Invocando a falta da ora denunciada à reunião para que foi convocada, a Exm.ª Sr.ª Advogada, enviou, em 09/12/2019, uma carta registada à denunciada, interpelando-a para, no prazo de 24 horas, após a receção da carta e por forma a que a empresa mantivesse a prestação de serviços, devolver o veículo automóvel marca (…), modelo (…) e o telemóvel de serviços e informando a denunciada de «que a instrução supra provém, necessariamente, da gerência da sociedade m/ constituinte e que o não cumprimento da ordem dada, implicará, ademais, a actuação do poder disciplinar da entidade patronal».
E no dia 10/12/2019, a mesma Exm.ª Sr.ª Advogada, enviou à denunciada, um email, com o seguinte teor:
«Exm.ª Senhora
Atenta a postura assumida, o assunto em questão logrará ser resolvido em sede própria.

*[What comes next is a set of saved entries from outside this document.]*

(** One of the replicas answers the query. *)
Lemma lab_served l (f : @fleet table_db) i name peer now r :
  i = 0%nat /\ name = lit "App.example.com." \/ i = 1%nat /\ name = lit "app.example.com" ->
  idle (fl_servers f i) -> fl_calls f = ∅ -> noon <= now <= noon + 2 * Minute ->
  lab_call l i now name peer (fl_procs f i) (fl_db f) = r -> r.1.1 = lab_decision ->
  exists f', rtc (lab_fleet_step l) f f' /\ fl_db f' = r.2 /\ fl_calls f' = ∅ /\
    sv_received (fl_servers f' i) = sv_received (fl_servers f i) ++ [(query plain_header name TypeA, peer)] /\
    sv_sent (fl_servers f' i) = sv_sent (fl_servers f i) ++ [(length (sv_received (fl_servers f i)), lab_reply name, peer)] /\
    forall j, j <> i -> fl_servers f' j = fl_servers f j /\ fl_procs f' j = fl_procs f j.
Proof.
  intros Hi Hidle Hcalls Hn Hr Hdec. destruct r as [[dec pr'] d']. cbn in Hdec. subst dec.
  destruct (@packet_served table_min table_db (lab_service l) noon (noon + 2 * Minute) (fun _ => lab_identity)
    (fun _ => None) f i (query plain_header name TypeA) peer (Some []) now lab_decision pr' d' (lab_reply name) false)
    as (f' & Hs & Hd & Hc & _ & _ & Hrec & Hsent & Hj); try done.
  - unfold buffer_size. destruct Hi as [[_ ->]|[_ ->]]; vm_compute length; lia.
  - by rewrite Hcalls.
  - by destruct Hi as [[_ ->]|[_ ->]]; vm_compute.
  - exists f'. split_and!; try done. by rewrite Hc.
Qed.

Definition lab_fleet_run (l : AllocationLifecycle) (f : @fleet table_db) : Prop :=
  rtc (lab_fleet_step l) (@fleet_init table_db ∅) f.

(** Replica 0, then replica 1, whose clock is a minute ahead. *)
Lemma lab_fleet : exists f, lab_fleet_run sql_lifecycle f /\
  sv_received (fl_servers f 0) = [(query plain_header "App.example.com." TypeA, peer_a)] /\
  sv_sent (fl_servers f 0) = [(0%nat, lab_reply "App.example.com.", peer_a)] /\
  sv_received (fl_servers f 1) = [(query plain_header "app.example.com" TypeA, peer_b)] /\
  sv_sent (fl_servers f 1) = [(0%nat, lab_reply "app.example.com", peer_b)].
Proof.
  destruct (lab_served sql_lifecycle (@fleet_init table_db ∅) 0 "App.example.com." peer_a noon first_call)
    as (f1 & Hs1 & Hd1 & Hc1 & Hr1 & Ht1 & Hj1).
  { by left. }
  { by repeat split. }
  { reflexivity. }
  { by vm_compute. }
  { unfold first_call. reflexivity. }
  { exact (proj1 lab_decisions). }
  destruct (Hj1 1%nat) as [Ev Ep]; [done|].
  destruct (lab_served sql_lifecycle f1 1 "app.example.com" peer_b (noon + Minute) second_call)
    as (f2 & Hs2 & Hd2 & Hc2 & Hr2 & Ht2 & Hj2).
  { right. split; reflexivity. }
  { rewrite Ev. by repeat split. }
  { exact Hc1. }
  { split; vm_compute; discriminate. }
  { rewrite Hd1, Ep. unfold second_call. reflexivity. }
  { exact (proj2 lab_decisions). }
  destruct (Hj2 0%nat) as [Ev0 _]; [done|].
  exists f2. rewrite Ev0, Hr1, Ht1, Hr2, Ht2, Ev. split; [|by repeat split]. unfold lab_fleet_run. by etrans.
Qed.

Lemma lab_gave l f i name peer :
  i = 0%nat /\ name = lit "App.example.com." \/ i = 1%nat /\ name = lit "app.example.com" ->
  peer = peer_a \/ peer = peer_b ->
  sv_received (fl_servers f i) = [(query plain_header name TypeA, peer)] ->
  sv_sent (fl_servers f i) = [(0%nat, lab_reply name, peer)] ->
  @gave table_min table_db (lab_service l) (fun _ => lab_identity) f i "app.example.com" lab 184418305.
Proof.
  intros Hi Hp Hr Hs. split; [lia|]. exists 0%nat, (lab_reply name), peer, plain_header, name. split; [|split].
  - split; [by rewrite Hr|]. split; [apply plain_header_plain|]. split; [|split].
    + destruct Hi as [[_ ->]|[_ ->]]; vm_compute; repeat constructor.
    + intros [nodes|]; by destruct Hi as [[_ ->]|[_ ->]]; vm_compute.
    + destruct Hi as [[_ ->]|[_ ->]], Hp as [->| ->]; by vm_compute.
  - rewrite Hs. apply list_elem_of_here.
  - destruct Hi as [[_ ->]|[_ ->]]; by vm_compute.
Qed.


(** ** A server without a database *)

Definition memory_lifecycle : AllocationLifecycle := mkLifecycle false [] 0.

Definition memory_call := lab_call memory_lifecycle 0 noon "App.example.com." peer_a NewProcess ∅.

Lemma memory_decision : memory_call.1.1 = lab_decision.
Proof. by vm_compute. Qed.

No demais de forma alguma revejo no seu e-mail factos de que tenha conhecimento.
Com os melhores cumprimentos.»
Analisado o teor da correspondência em apreço, trocada entre a Exmª. Sr.ª Advogada, mandatária da sociedade ora assistente e a aqui denunciada, ainda que resulte do respetivo teor a existência de um diferendo entre a mesma sociedade e a aqui denunciada (e a que não seriam alheias razões que opunham o marido da denunciada, gerente da mesma sociedade, e a denunciada), não contém a mesma quaisquer factos relacionados com os termos de eventuais negociações que pudessem estar em curso entre as partes, nem aí se fazem constar quaisquer factos em relação aos quais seja de presumir que existisse um interesse objetivo em que se mantivessem reservados e não fossem revelados pela Sr.ª Advogada.
Assim sendo e considerando o âmbito do segredo profissional do Advogado, que se deixou supra definido, forçoso é concluir que a correspondência em apreço e designadamente, a missiva enviada pela aqui denunciada à Sr.ª Advogada mandatária da sociedade, ora assistente, em resposta à interpelação que a mesma lhe dirigiu, convocando-a para uma reunião no seu escritório, não se encontra abrangida pelo segredo profissional do advogado, não integrando a previsão do artigo 92º, n.º 1 e n.º 2, alíneas e) e f), do EOA.
E por que assim é, nada impedia a junção aos autos dos documentos em apreço e que possam servir de meio de prova.
Não pode, pois, manter-se a decisão recorrida, que decidiu julgar nula a prova constante de fls. 25 a 34 e 84 dos autos, por violação do artigo 92º do Estatuto da Ordem dos Advogados, pelo que, se impõe a sua revogação."